Praud, ventriloque du ressentiment national
Car ce que Praud produit désormais, ce n’est plus de l’information, ni même du commentaire. C’est une liturgie. Celle de la nostalgie, de l’autorité, du bon vieux bon sens enrobé de mauvaise foi. Une France en noir et blanc, où les profs étaient respectés, les femmes à la maison, et les immigrés invisibles.
Il anime L’Heure des pros sur CNews, mais le titre est trompeur : ce n’est pas une heure pour les professionnels, c’est une heure pour les rageux. Un théâtre de l’indignation circulaire où tout se joue d’avance. Il n’y a pas de débat, seulement une mise en scène de l’affrontement, comme dans ces jeux de catch où les coups sont simulés mais les cris réels.
Praud ne cherche pas la contradiction, il l’organise pour mieux la piétiner.
À chaque sujet, une cible. À chaque invité, un rôle. La blonde outrée, le vieux réac, le rebelle contrôlé. Et au centre, lui, chef d’orchestre du vacarme, feignant l’impartialité comme un prestidigitateur feint la magie. Sauf qu’ici, le tour est connu. Et le lapin est mort depuis longtemps.
Le micro comme mégaphone de l’extrême droite
Sa proximité avec Éric Zemmour n’est pas une dérive, c’est une logique. Une trajectoire. Il n’invite pas Zemmour, il le met en valeur. Il ne critique pas ses propos, il les reformule avec bienveillance. Praud est un marchepied idéologique. Une caisse de résonance qui s’ignore. Ou feint de s’ignorer.
Il n’a pas viré à droite. Il s’y est installé. Avec terrasse.
Le réchauffement climatique ? Un fantasme de bobo.
Les féministes ? Des rabat-joie.
Les migrants ? Une menace.
Les jeunes ? Ingratitude et TikTok.
La gauche ? Une maladie infantile.
Le vivre ensemble ? Une blague qu’il ne trouve plus drôle.
Tout ce qui échappe à son référentiel culturel est suspect. Il juge les générations comme on juge des plats qu’on ne connaît pas : trop épicés, trop fades, trop modernes.
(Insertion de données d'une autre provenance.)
Definition check_profile (request : ExactTransactionVerificationRequest) : result HashChainHeadChallenge :=
  let message := "hash-chain verifier requires a supported upfront profile and head challenge" in
  match vr_hashChainHead request with
  | Some head =>
      _ ← throw_if (negb (existsb (String.eqb (vr_network request)) ["kaspa:testnet-10"; "kaspa:mainnet"])
                    || (vr_profile request !== "hash-chain-additive") || negb (vr_paymentOutputIndex request =? 0)
                    || (vr_transactionEncoding request !== "kaspa-sdk-safe-json-v2.0.0")) message;
      Ok head
  | None => Throw (Error message)
  end.
(** The head's grant and scripts; the successor's script *)
Definition check_head (request : ExactTransactionVerificationRequest) (head : HashChainHeadChallenge) : result string :=
  bad ← or_else (Ok (negb (is_lower_hash32 (hc_covenantId head)) || is_zero64 (hc_covenantId head)
                     || negb (index (hc_expectedHeadOutpoint head) =? 0)))
                (guard ← hashChainBorrowGuard blake3 (hc_nextGuard head) (hc_oneTimePublicKey head);
                 Ok (guard !== hc_currentGuard head));
  _ ← throw_if bad "hash-chain grant or covenant identity is invalid";
  parsedHead ← parseHashChainHeadRedeemScript lift_x (hc_headRedeemScript head);
  successorScript ← hashChainHeadScriptPublicKey blake2b lift_x
                      {| hp_ownerPublicKey := hp_ownerPublicKey parsedHead; hp_guard := hc_nextGuard head |};
  bad ← or_else (Ok (hp_guard parsedHead !== hc_currentGuard head))
                (spk ← hashChainHeadScriptPublicKey blake2b lift_x parsedHead;
                 Ok ((spk !== hc_headScriptPublicKey head) || (successorScript !== toLowerCase (vr_payToScriptPublicKey request))));
  _ ← throw_if bad "hash-chain head or successor script is inconsistent";
  Ok successorScript.
(** The envelope of the transaction, its inputs and its outputs; the head input and the successor *)
Definition check_artifact (request : ExactTransactionVerificationRequest) (head : HashChainHeadChallenge) (successorScript : string)
    (artifact : ParsedArtifact) (maxInputs : Z) : result (ParsedInput * ParsedOutput) :=
  _ ← throw_if (maxInputs <? Z.of_nat (length (art_inputs artifact))) "hash-chain transaction exceeds the per-payment input budget";
  let envelope := "hash-chain transaction topology or native envelope is invalid" in
  _ ← throw_if (negb (art_version artifact =? 1) || (art_lockTime artifact !== "0") || (art_subnetworkId artifact !== NATIVE_SUBNETWORK)
                || (art_gas artifact !== "0") || (art_payload artifact !== "") || (length (art_inputs artifact) <? 2)%nat
                || (length (art_outputs artifact) <? 1)%nat || (2 <? length (art_outputs artifact))%nat) envelope;
  match art_inputs artifact, art_outputs artifact with
  | headInput :: payerInputs, output :: _ =>
      _ ← throw_if ((txid (pin_previousOutpoint headInput) !== txid (hc_expectedHeadOutpoint head))
                    || negb (index (pin_previousOutpoint headInput) =? 0) || (pin_sequence headInput !== "0")
                    || (pin_computeBudget headInput <? 1) || (65535 <? pin_computeBudget headInput)
                    || (hintedAmount headInput !== hc_headAmount head) || (hintedScript headInput !== hc_headScriptPublicKey head))
            "hash-chain transaction does not spend the advertised head";
      _ ← for_each (fun input => throw_if (negb (pin_computeBudget input =? 10) || (pin_sequence input !== "0"))
                                   "hash-chain payer input budget or sequence is invalid") payerInputs;
      headAmount ← BigInt_of (hc_headAmount head);
      amount ← BigInt_of (vr_amount request);
      let expectedAmount := headAmount + amount in
      _ ← throw_if ((U64_MAX <? expectedAmount) || (out_amount output !== toString expectedAmount)
                    || (out_scriptPublicKey output !== successorScript)
                    || (covenant output !== Some {| authorizingInput := 0; cb_covenantId := hc_covenantId head |})
                    || match art_outputs artifact !! 1%nat with Some change => isSome (covenant change) | None => false end)
            "hash-chain successor is not the exact quoted same-ID increase";
      Ok (headInput, output)
  | _, _ => Throw (Error envelope)
  end.
(** The witness of the head input and its one-time signature *)
Definition check_head_witness (head : HashChainHeadChallenge) (reference : TxV1ReferenceTransaction) (headInput : ParsedInput) : result () :=
  let headWitness := hex_decode (pin_signatureScript headInput) in
  _ ← throw_if (negb (headWitness !! 66%nat === Some (byte_of 65))) "hash-chain head witness lacks a canonical Schnorr signature";
  headSighashType ← match headWitness !! 131%nat with
                    | Some flag => kaspaSighashType (code flag)
                    | None => Throw (Error "invalid Kaspa sighash type")
                    end;
  let headSignature := bytesToHex (take 64 (drop 67 headWitness)) in
  bad ← or_else (witness ← buildHashChainBorrowSignatureScript lift_x
                   {| bw_revealedGuard := hc_nextGuard head; bw_oneTimePublicKey := hc_oneTimePublicKey head;
                      bw_signature := headSignature; bw_sighashType := Some headSighashType; bw_redeemScript := hc_headRedeemScript head |};
                 Ok (witness !== pin_signatureScript headInput))
                (sighash ← transactionV1Sighash blake2b_keyed reference 0 headSighashType;
                 signature_fails headSignature (sg_digest sighash) (hc_oneTimePublicKey head));
  throw_if bad "hash-chain one-time signature or borrow witness is invalid".
(** The loop over the payer's inputs; the state is [fundingKeys] *)
Definition check_payer_input (reference : TxV1ReferenceTransaction) (fundingKeys : list (Z * string)) (i : nat) :
    result (list (Z * string)) :=
  evidence ← transactionV1SchnorrSignatureEvidence blake2b_keyed reference i;
  bad ← signature_fails (ev_signature evidence) (ev_digest evidence) (ev_publicKey evidence);
  _ ← throw_if bad "hash-chain payer funding signature is invalid";
  Ok (map_set (Z.of_nat i) (ev_publicKey evidence) fundingKeys).
Definition request_digest_input (request : ExactTransactionVerificationRequest) (head : HashChainHeadChallenge) (transactionId : string)
    : ExactRequestAuthorizationDigestInput := {|
  xi_network := vr_network request; xi_profile := vr_profile request; xi_transactionId := transactionId; xi_paymentOutputIndex := 0;
  xi_amount := vr_amount request; xi_payTo := vr_payTo request; xi_payToScriptPublicKey := vr_payToScriptPublicKey request;
  xi_paymentRequirementsHash := vr_paymentRequirementsHash request; xi_requestHash := vr_requestHash request;
  xi_paymentIdentifier := vr_paymentIdentifier request; xi_challengeId := Some (hc_challengeId head);
  xi_inputIndex := xa_inputIndex (vr_authorization request); xi_expiresAt := xa_expiresAt (vr_authorization request) |}.
(** The payer's authorization of the request: the key and the digest it signs *)
Definition check_authorization (request : ExactTransactionVerificationRequest) (head : HashChainHeadChallenge) (transactionId : string)
    (fundingKeys : list (Z * string)) : result (string * string) :=
  let authorization := vr_authorization request in
  let message := "hash-chain request authorization is missing or not signed by a payer input" in
  match map_get (xa_inputIndex authorization) fundingKeys with
  | None => Throw (Error message)
  | Some publicKey =>
      _ ← throw_if ((publicKey === "") || (xa_version authorization !== "kaspa-x402-exact-request-authorization-v2")
                    || isNone (Date_parse other_dates (xa_expiresAt authorization))) message;
      digest ← exactRequestAuthorizationDigest sha256 (request_digest_input request head transactionId);
      bad ← or_else (Ok (digest !== toLowerCase (xa_digest authorization)))
                    (signature_fails (xa_signature authorization) digest publicKey);
      _ ← throw_if bad "hash-chain payer request authorization signature is invalid";
      Ok (publicKey, digest)
  end.
Definition locallyValidateHashChainPayment (request : ExactTransactionVerificationRequest) (maxInputs : Z) :
    result LocallyValidatedHashChainPayment :=
  head ← check_profile request;
  successorScript ← check_head request head;
  artifact ← parseArtifact other_numbers (vr_transaction request);
  '(headInput, output) ← check_artifact request head successorScript artifact maxInputs;
  let reference := reference_transaction head artifact in
  transactionId ← transactionV1Id blake2b_keyed blake3_keyed reference;
  _ ← throw_if (transactionId !== art_id artifact) "hash-chain transaction ID is not canonical";
  _ ← check_head_witness head reference headInput;
  fundingKeys ← fold_result (check_payer_input reference) (seq 1 (length (inputs reference) - 1)) [];
  '(publicKey, digest) ← check_authorization request head transactionId fundingKeys;
  Ok {| lv_head := head; lv_artifact := artifact; lv_reference := reference; lv_transactionId := transactionId; lv_output := output;
        lv_payerScripts := map hintedScript (tail (art_inputs artifact)); lv_authorization := vr_authorization request;
        lv_publicKey := publicKey; lv_digest := digest |}.

(** ** The cache of validations

    [localValidationCache] is keyed by the identity of the request object, here a number. *)

Record CachedValidation := { cached_fingerprint : string; cached_validated : LocallyValidatedHashChainPayment }.
Abbreviation LocalValidationCache := (gmap N CachedValidation).
(** The transaction id and the payer's key, with the cache afterwards *)
Definition authenticateHashChainPaymentLocally (cache : LocalValidationCache) (object : N) (request : ExactTransactionVerificationRequest) :
    result (string * string) * LocalValidationCache :=
  match (validated ← locallyValidateHashChainPayment request 8;
         fingerprint ← localValidationFingerprint request; Ok (validated, fingerprint)) with
  | Ok (validated, fingerprint) =>
      (Ok (lv_transactionId validated, lv_publicKey validated),
       <[object := {| cached_fingerprint := fingerprint; cached_validated := validated |}]> cache)
  | Throw e => (Throw e, cache)
  end.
Il ne veut pas comprendre. Il veut avoir raison.
Et il le fait avec méthode. Il parle vite, coupe la parole, joue l’outré, cite des sources floues, amalgame des faits réels avec des fantasmes collectifs. Il transforme chaque émission en arène. Il clive, il excite, il vend.
Pascal Praud, symptôme d’un média malade
Mais attention. Ce portrait n’est pas celui d’un homme isolé. C’est celui d’un modèle de production. CNews n’a pas recruté Pascal Praud malgré ses outrances. Elle l’a fait pour ça. Il est le produit fini d’une usine à opinion. Une machine à alimenter le conflit social pour faire grimper l’audience.
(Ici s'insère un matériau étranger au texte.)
(* ===== verification/HashChainPayment.v ===== *)
(** * Hash-chain payments between the signer and the verifier

    The client's signer (HashChainSigner) and the server's verifier (HashChainVerifier): the
    verifier's parser reads back what the signer writes, an accepted payment increases the
    head by exactly the quoted amount at the payer's expense and was signed and authorized,
    and the cache of local validations changes no outcome.  HashChainExchange composes the
    two sides. *)

From S2P Require Import Prelude Amount Json Binary ResourceBudget ChainTruth Dates Template HashChain TxV1 TxV1Artifacts TxV1Commitments JsonText Authorization HashChainVerifier HashChainSigner.

(** ** Reading fields *)

Lemma map_get_here {V} (k : string) (v : V) m : map_get k ((k, v) :: m) = Some v.
Proof. cbn [map_get]. by rewrite decide_True. Qed.
Lemma map_get_there {V} (k k' : string) (v : V) m : k <> k' -> map_get k ((k', v) :: m) = map_get k m.
Proof. intros H. cbn [map_get]. by rewrite decide_False. Qed.
(** Looks properties up in literal objects, and follows the steps that succeed. *)
Ltac read_fields := repeat first [rewrite map_get_here | rewrite map_get_there by discriminate].
Lemma bind_step {A B} (m : result A) (k : A -> result B) a r : m = Ok a -> k a = r -> m ≫= k = r.
Proof. by intros -> <-. Qed.
Ltac steps := cbn [mbind result_bind fmap result_fmap].

Lemma decimal_text s label : canonical_decimal s = true -> dec_value s <= U64_MAX -> decimal (Some (VString s)) label = Ok s.
Proof. intros Hs Hv. unfold decimal. cbn [js_String]. steps. rewrite Hs. by decide_guards. Qed.
Lemma decimal_ok v label s : decimal v label = Ok s -> canonical_decimal s = true /\ dec_value s <= U64_MAX.
Proof. unfold decimal. intros H. inv_ok. done. Qed.
Lemma hex_text s label : HEX_BYTE_PATTERN s = true -> toLowerCase s = s -> hex (Some (VString s)) label = Ok s.
Proof. intros Hs Hl. unfold hex. rewrite Hs. steps. cbn. by rewrite Hl. Qed.
Lemma canonical_hex_text s label : canonical_hex s -> hex (Some (VString s)) label = Ok s.
Proof. intros [b ->]. apply hex_text; [apply byte_hex_of|apply toLowerCase_hex]. Qed.
Lemma hash_text s label : sized 32 s -> hash (Some (VString s)) label = Ok s.
Proof.
  intros (b & -> & Hb). unfold hash. rewrite canonical_hex_text by (by exists b). steps.
  by rewrite bytesToHex_length, Hb.
Qed.
Definition script_text (s : string) : Prop := exists b, s = "0000" +:+ bytesToHex b /\ b <> [].
Lemma script_text_ok s label : script_text s -> script (Some (VString s)) label = Ok s.
Proof.
  intros (b & -> & Hb). unfold script.
  assert ("0000" +:+ bytesToHex b = bytesToHex (byte_of 0 :: byte_of 0 :: b)) as E by reflexivity.
  rewrite canonical_hex_text by (exists (byte_of 0 :: byte_of 0 :: b); exact E). steps. rewrite E at 2. rewrite bytesToHex_length.
  destruct b as [|c b]; [done|]. replace (_ <? 6) with false by (symmetry; apply Z.ltb_ge; cbn [length]; lia). done.
Qed.
Lemma small_text other_numbers n label : 0 <= n <= U32_MAX -> smallInteger other_numbers (Some (VNumber (Safe n))) label = Ok n.
Proof. intros Hn. unfold smallInteger. cbn. decide_guards. done. Qed.

(** ** The parser reads back what the signer writes *)

Record wf_input (i : TxV1ReferenceInput) : Prop := {
  wi_txid : sized 32 (txid (previousOutpoint i));
  wi_index : 0 <= index (previousOutpoint i) <= U32_MAX;
  wi_signatureScript : canonical_hex (in_signatureScript i);
  wi_sequence : canonical_decimal (sequence i) = true /\ dec_value (sequence i) <= U64_MAX;
  wi_computeBudget : 0 <= computeBudget i <= U32_MAX;
  wi_amount : canonical_decimal (utxo_amount i) = true /\ dec_value (utxo_amount i) <= U64_MAX;
  wi_script : script_text (utxo_scriptPublicKey i)
}.
Record wf_output (o : TxV1ReferenceOutput) : Prop := {
  wo_amount : canonical_decimal (out_amount o) = true /\ dec_value (out_amount o) <= U64_MAX;
  wo_script : script_text (out_scriptPublicKey o);
  wo_covenant : forall c, covenant o = Some c -> 0 <= authorizingInput c <= U32_MAX /\ sized 32 (cb_covenantId c)
}.
Record wf_signed (id : string) (t : TxV1ReferenceTransaction) : Prop := {
  ws_id : sized 32 id;
  ws_inputs : Forall wf_input (inputs t) /\ (2 <= length (inputs t) <= 64)%nat;
  ws_distinct : NoDup (map previousOutpoint (inputs t));
  ws_outputs : Forall wf_output (outputs t) /\ (1 <= length (outputs t) <= 2)%nat;
  ws_lockTime : canonical_decimal (lockTime t) = true /\ dec_value (lockTime t) <= U64_MAX;
  ws_subnetworkId : canonical_hex (subnetworkId t);
  ws_gas : canonical_decimal (gas t) = true /\ dec_value (gas t) <= U64_MAX;
  ws_payload : canonical_hex (payload t);
  ws_mass : canonical_decimal (mass t) = true /\ dec_value (mass t) <= U64_MAX
}.
Definition parsed_input (i : TxV1ReferenceInput) : ParsedInput := {|
  pin_previousOutpoint := previousOutpoint i; pin_signatureScript := in_signatureScript i; pin_sequence := sequence i;
  pin_computeBudget := computeBudget i; hintedAmount := utxo_amount i; hintedScript := utxo_scriptPublicKey i |}.
Definition parsed_artifact (id : string) (t : TxV1ReferenceTransaction) : ParsedArtifact := {|
  art_id := id; art_version := 1; art_inputs := map parsed_input (inputs t); art_outputs := outputs t; art_lockTime := lockTime t;
  art_subnetworkId := subnetworkId t; art_gas := gas t; art_payload := payload t; art_storageMass := mass t |}.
Il n’est pas seul. Il est la vitrine d’un projet. Celui de Bolloré, de Hanouna, de Zemmour, de tous ceux qui veulent transformer l’espace public en champ de bataille culturel. Un espace où la vérité n’a plus de valeur, tant qu’elle ne sert pas le clan.
À l’heure où l’information s’effondre sous le poids de la polarisation, Praud prospère.
Il joue l’homme du peuple, mais défend les puissants. Il se dit libre, mais sert une ligne éditoriale. Il crie à la censure, mais est omniprésent. Il dénonce l’idéologie, mais en est la caricature la plus flamboyante.
Épilogue : la France selon Praud
Une France blafarde, figée, qui ne s’excuse jamais. Une France qui ne comprend pas le monde mais le condamne. Une France où l’émotion remplace la réflexion. Où le soupçon vaut preuve. Où les plateaux télé font loi.
Pascal Praud n’est pas le pire. Il est le plus représentatif. Il n’invente rien. Il capte l’air du temps, l’assèche, le vend. Il transforme la complexité en slogan. Le débat en dogme. Et l’antenne en forteresse.
Et pendant ce temps, dans le poste, ça parle. Fort. Tout le temps. Pour ne surtout rien entendre.